The good news is that fraud can be prevented. Fraud Prevention Month is as good a time as any to review some of the top tips we’ve gathered from our expert sources for detecting and preventing corporate fraud.
Since more than 40 per cent of frauds are reported by tips or anonymous information, Stephen Pedneault, author of Anatomy of a Fraud Investigation, and founder of Forensic Accounting Services, LLC, stresses that every company should have education and anonymous reporting mechanisms in place.
[isight-ad]“Starting from the time of recruiting, through hiring and orientation as well as for existing employees, ensure everyone understands the means available to them to tell you anonymously if fraud is occurring,” he advises.
Culture of Integrity
Forensic accountant and fraud investigator Tracy Coenen stresses the importance of developing a culture of integrity in which employees know what’s acceptable and what isn’t, and ensuring that the actions of management reflect this culture. “…it’s not only leading by example but also having that very well designed line between what’s ok and not ok, that we never even want to get close to because we don’t want our employees substituting their judgment for ours,” she says.
An organization can accomplish this through the effective use of a values statement that's brief, clear and ingrained, says Christopher Bauer, a psychologist, trainer, speaker, and consultant on ethics.
You’ll know you have a good values statement “if you notice that persistently decisions at all levels in all departments are measured to some degree by whether or not they are aligned with the values that you say you have,” says Dr. Bauer. The values statement must become part of the fabric of the organization.

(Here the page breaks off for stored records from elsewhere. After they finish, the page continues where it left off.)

(* ===== verification/FileSystem.v ===== *)
(** * The [FileSystem] trait ([src/api/filesystem/sync_io.rs])

    The interface between the server and a file system.  The methods that
    take values and return a value are the constructors of [FsOp], indexed by
    the type of their result; the ones that work on a buffer or call back are
    methods of the class.  [default_op] and its companions are the trait's
    default bodies.  [Inode] and [Handle] convert from and to [u64] and are
    integers here; methods of the [virtiofs] feature are left out. *)

From S2P Require Import Prelude Std Abi AbiStruct FsTypes.

Inductive FsOp : Set -> Type :=
| op_init (capable : Z) : FsOp Z
| op_destroy : FsOp unit
| op_lookup (ctx : Context) (parent : Z) (name : CStr) : FsOp Entry
| op_forget (ctx : Context) (inode count : Z) : FsOp unit
| op_batch_forget (ctx : Context) (requests : list (Z * Z)) : FsOp unit
| op_getattr (ctx : Context) (inode : Z) (handle : option Z) : FsOp (stat64 * Duration)
| op_setattr (ctx : Context) (inode : Z) (attr : stat64) (handle : option Z) (valid : Z)
    : FsOp (stat64 * Duration)
| op_readlink (ctx : Context) (inode : Z) : FsOp bytes
| op_symlink (ctx : Context) (linkname : CStr) (parent : Z) (name : CStr) : FsOp Entry
| op_mknod (ctx : Context) (inode : Z) (name : CStr) (mode rdev umask : Z) : FsOp Entry
| op_mkdir (ctx : Context) (parent : Z) (name : CStr) (mode umask : Z) : FsOp Entry
| op_unlink (ctx : Context) (parent : Z) (name : CStr) : FsOp unit
| op_rmdir (ctx : Context) (parent : Z) (name : CStr) : FsOp unit
| op_rename (ctx : Context) (olddir : Z) (oldname : CStr) (newdir : Z) (newname : CStr) (flags : Z)
    : FsOp unit
| op_link (ctx : Context) (inode newparent : Z) (newname : CStr) : FsOp Entry
| op_open (ctx : Context) (inode flags fuse_flags : Z) : FsOp (option Z * Z * option Z)
| op_create (ctx : Context) (parent : Z) (name : CStr) (args : CreateIn)
    : FsOp (Entry * option Z * Z * option Z)
| op_flush (ctx : Context) (inode handle lock_owner : Z) : FsOp unit
| op_fsync (ctx : Context) (inode : Z) (datasync : bool) (handle : Z) : FsOp unit
| op_fallocate (ctx : Context) (inode handle mode offset length : Z) : FsOp unit
| op_release (ctx : Context) (inode flags handle : Z) (flush flock_release : bool)
    (lock_owner : option Z) : FsOp unit
| op_statfs (ctx : Context) (inode : Z) : FsOp statvfs64
| op_setxattr (ctx : Context) (inode : Z) (name : CStr) (value : bytes) (flags : Z) : FsOp unit
| op_getxattr (ctx : Context) (inode : Z) (name : CStr) (size : Z) : FsOp GetxattrReply
| op_listxattr (ctx : Context) (inode size : Z) : FsOp ListxattrReply
| op_removexattr (ctx : Context) (inode : Z) (name : CStr) : FsOp unit
| op_opendir (ctx : Context) (inode flags : Z) : FsOp (option Z * Z)
| op_fsyncdir (ctx : Context) (inode : Z) (datasync : bool) (handle : Z) : FsOp unit
| op_releasedir (ctx : Context) (inode flags handle : Z) : FsOp unit
| op_access (ctx : Context) (inode mask : Z) : FsOp unit
| op_lseek (ctx : Context) (inode handle offset whence : Z) : FsOp Z
| op_getlk (ctx : Context) (inode handle owner : Z) (lock : FileLock) (flags : Z) : FsOp FileLock
| op_setlk (ctx : Context) (inode handle owner : Z) (lock : FileLock) (flags : Z) : FsOp unit
| op_setlkw (ctx : Context) (inode handle owner : Z) (lock : FileLock) (flags : Z) : FsOp unit
| op_ioctl (ctx : Context) (inode handle flags cmd : Z) (data : IoctlData) (out_size : Z)
    : FsOp IoctlData
| op_bmap (ctx : Context) (inode block blocksize : Z) : FsOp Z
| op_poll (ctx : Context) (inode handle khandle flags events : Z) : FsOp Z
| op_notify_reply : FsOp unit.

(** A directory callback: [FnMut(DirEntry) -> io::Result<usize>] over the
    state [X] it captures. *)
Abbreviation add_entry_t X := (DirEntry -> prog X io_error Z).
Abbreviation add_entry_plus_t X := (DirEntry -> Entry -> prog X io_error Z).

(** [read] gets the number of bytes the reply can take and gives back the bytes
    it put in the reply; [write] gets the bytes left in the request. *)
Class FileSystem (F : Type) : Type := {
  fs_op : forall A : Set, FsOp A -> prog F io_error A;
  fs_read : forall (ctx : Context) (inode handle available size offset : Z)
    (lock_owner : option Z) (flags : Z), F -> F * (bytes * io_result Z);
  fs_write : forall (ctx : Context) (inode handle : Z) (data : bytes) (size offset : Z)
    (lock_owner : option Z) (delayed_write : bool) (flags fuse_flags : Z), prog F io_error Z;
  fs_readdir : forall (X : Type) (ctx : Context) (inode handle size offset : Z)
    (add_entry : add_entry_t X), prog (F * X) io_error unit;
  fs_readdirplus : forall (X : Type) (ctx : Context) (inode handle size offset : Z)
    (add_entry : add_entry_plus_t X), prog (F * X) io_error unit;
  fs_id_remap : prog (F * Context) io_error unit;
}.
#[global] Hint Mode FileSystem ! : typeclass_instances.
Arguments fs_op {F _ A}.
Arguments fs_readdir {F _ X}.
Arguments fs_readdirplus {F _ X}.

(** ** Default bodies *)

Definition default_statfs : statvfs64 := {|
  f_bsize := 512;
  f_frsize := 0;
  f_blocks := 0;
  f_bfree := 0;
  f_bavail := 0;
  f_files := 0;
  f_ffree := 0;
  f_namemax := 255;
|}.

(** [batch_forget] calls the implementor's [forget] on each pair. *)
Fixpoint default_batch_forget {F} (forget : Context -> Z -> Z -> prog F io_error unit)
    (ctx : Context) (requests : list (Z * Z)) : prog F io_error unit :=
  match requests with
  | [] => mret tt
  | (inode, count) :: requests' =>
    _ ← forget ctx inode count;
    default_batch_forget forget ctx requests'
  end.

Definition default_op {F} (forget : Context -> Z -> Z -> prog F io_error unit)
    (A : Set) (op : FsOp A) : prog F io_error A :=
  match op in FsOp A return prog F io_error A with
  | op_init capable => mret empty_flags
  | op_destroy => mret tt
  | op_forget ctx inode count => mret tt
  | op_batch_forget ctx requests => default_batch_forget forget ctx requests
  | op_open ctx inode flags fuse_flags => mret (None, empty_flags, None)
  | op_statfs ctx inode => mret default_statfs
  | op_opendir ctx inode flags => mret (None, empty_flags)
  | op_ioctl ctx inode handle flags cmd data out_size => fail (Os ENOTTY)
  | _ => fail (Os ENOSYS)
  end.

Definition default_read {F} (ctx : Context) (inode handle available size offset : Z)
    (lock_owner : option Z) (flags : Z) (f : F) : F * (bytes * io_result Z) :=
  (f, ([], Err (Os ENOSYS))).

Definition default_write {F} (ctx : Context) (inode handle : Z) (data : bytes) (size offset : Z)
    (lock_owner : option Z) (delayed_write : bool) (flags fuse_flags : Z) : prog F io_error Z :=
  fail (Os ENOSYS).

Definition default_readdir {F X} (ctx : Context) (inode handle size offset : Z)
    (add_entry : add_entry_t X) : prog (F * X) io_error unit := fail (Os ENOSYS).

Definition default_readdirplus {F X} (ctx : Context) (inode handle size offset : Z)
    (add_entry : add_entry_plus_t X) : prog (F * X) io_error unit := fail (Os ENOSYS).

Definition default_id_remap {F} : prog (F * Context) io_error unit := mret tt.

(** ** What the server relies on

    No method panics; [read] fits the space it is given and returns the number
    of bytes it wrote; a directory scan touches the state of the callback only
    through the callback. *)

Definition no_panic {S E A} (m : prog S E A) : Prop := forall s, (m s).2 <> Panic.

(** [m] reaches its callback state only through [step], so it keeps every
    property that [step] keeps. *)
Definition keeps {F X B} (step : B -> prog X io_error Z) (m : prog (F * X) io_error unit) : Prop :=
  forall (P : X -> Prop),
    (forall b x, P x -> P (step b x).1 /\ (step b x).2 <> Panic) ->
    forall f x, P x -> P (m (f, x)).1.2 /\ (m (f, x)).2 <> Panic.

Class FileSystemOk (F : Type) `{FileSystem F} : Prop := {
  fs_op_no_panic : forall (A : Set) (op : FsOp A), no_panic (S := F) (fs_op op);
  fs_read_ok : forall ctx inode handle available size offset lock_owner flags (f : F),
    0 <= available ->
    let '(_, (data, res)) := fs_read ctx inode handle available size offset lock_owner flags f in
    zlen data <= available /\
    match res with Ok n => n = zlen data | Err _ => True | Panic => False end;
  fs_write_no_panic : forall ctx inode handle data size offset lock_owner delayed flags fuse_flags,
    no_panic (S := F) (fs_write ctx inode handle data size offset lock_owner delayed flags fuse_flags);
  fs_readdir_keeps : forall X ctx inode handle size offset (add_entry : add_entry_t X),
    keeps (F := F) add_entry (fs_readdir ctx inode handle size offset add_entry);
  fs_readdirplus_keeps : forall X ctx inode handle size offset (add_entry : add_entry_plus_t X),
    keeps (F := F) (fun de => add_entry de.1 de.2) (fs_readdirplus ctx inode handle size offset add_entry);
  fs_id_remap_no_panic : no_panic (S := F * Context) fs_id_remap;
}.

(** ** Lemmas on the defaults *)

Lemma no_panic_mret {S E A} (a : A) : no_panic (mret a : prog S E A).
Proof. by intros s. Qed.

Lemma no_panic_fail {S E A} (e : E) : no_panic (fail e : prog S E A).
Proof. by intros s. Qed.

Lemma no_panic_bind {S E A B} (m : prog S E A) (k : A -> prog S E B) :
  no_panic m -> (forall a, no_panic (k a)) -> no_panic (m ≫= k).
Proof.
  intros Hm Hk s. specialize (Hm s). unfold mbind, prog_mbind, prog_bind.
  destruct (m s) as [s' [a|e|]]; cbn in *; [apply Hk|done|done].
Qed.

#[export] Hint Resolve no_panic_mret no_panic_fail no_panic_bind : fuse.

Lemma default_batch_forget_no_panic {F} (forget : Context -> Z -> Z -> prog F io_error unit) ctx reqs :
  (forall i c, no_panic (forget ctx i c)) -> no_panic (default_batch_forget forget ctx reqs).
Proof.
  intros Hf. induction reqs as [|[i c] reqs IH]; cbn; auto with fuse.
Qed.

Lemma default_op_no_panic {F} (forget : Context -> Z -> Z -> prog F io_error unit) (A : Set) (op : FsOp A) :
  (forall ctx i c, no_panic (forget ctx i c)) -> no_panic (default_op forget A op).
Proof.
  intros Hf. destruct op; cbn; auto with fuse. by apply default_batch_forget_no_panic.
Qed.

When training employees, reference the values statement, advises Bauer. He also suggests making it a part of job interviews so that a new employee entering the organization has already been exposed to the company’s values and is thinking about them from the start.
Coenen also advocates keeping fraudsters out of your organization from the start, by conducting thorough background checks.
“The more sensitive the job or the higher the position, the more checking we want to do,” advises Coenen. “The most dangerous types of fraud for a company’s bottom line are those committed by upper management because they are typically of a size that can put a company into bankruptcy or could lead to the loss of a very large customer.” The degree of background investigation to be carried out on a potential employee, therefore, should reflect the level of position in the company and the potential for damage.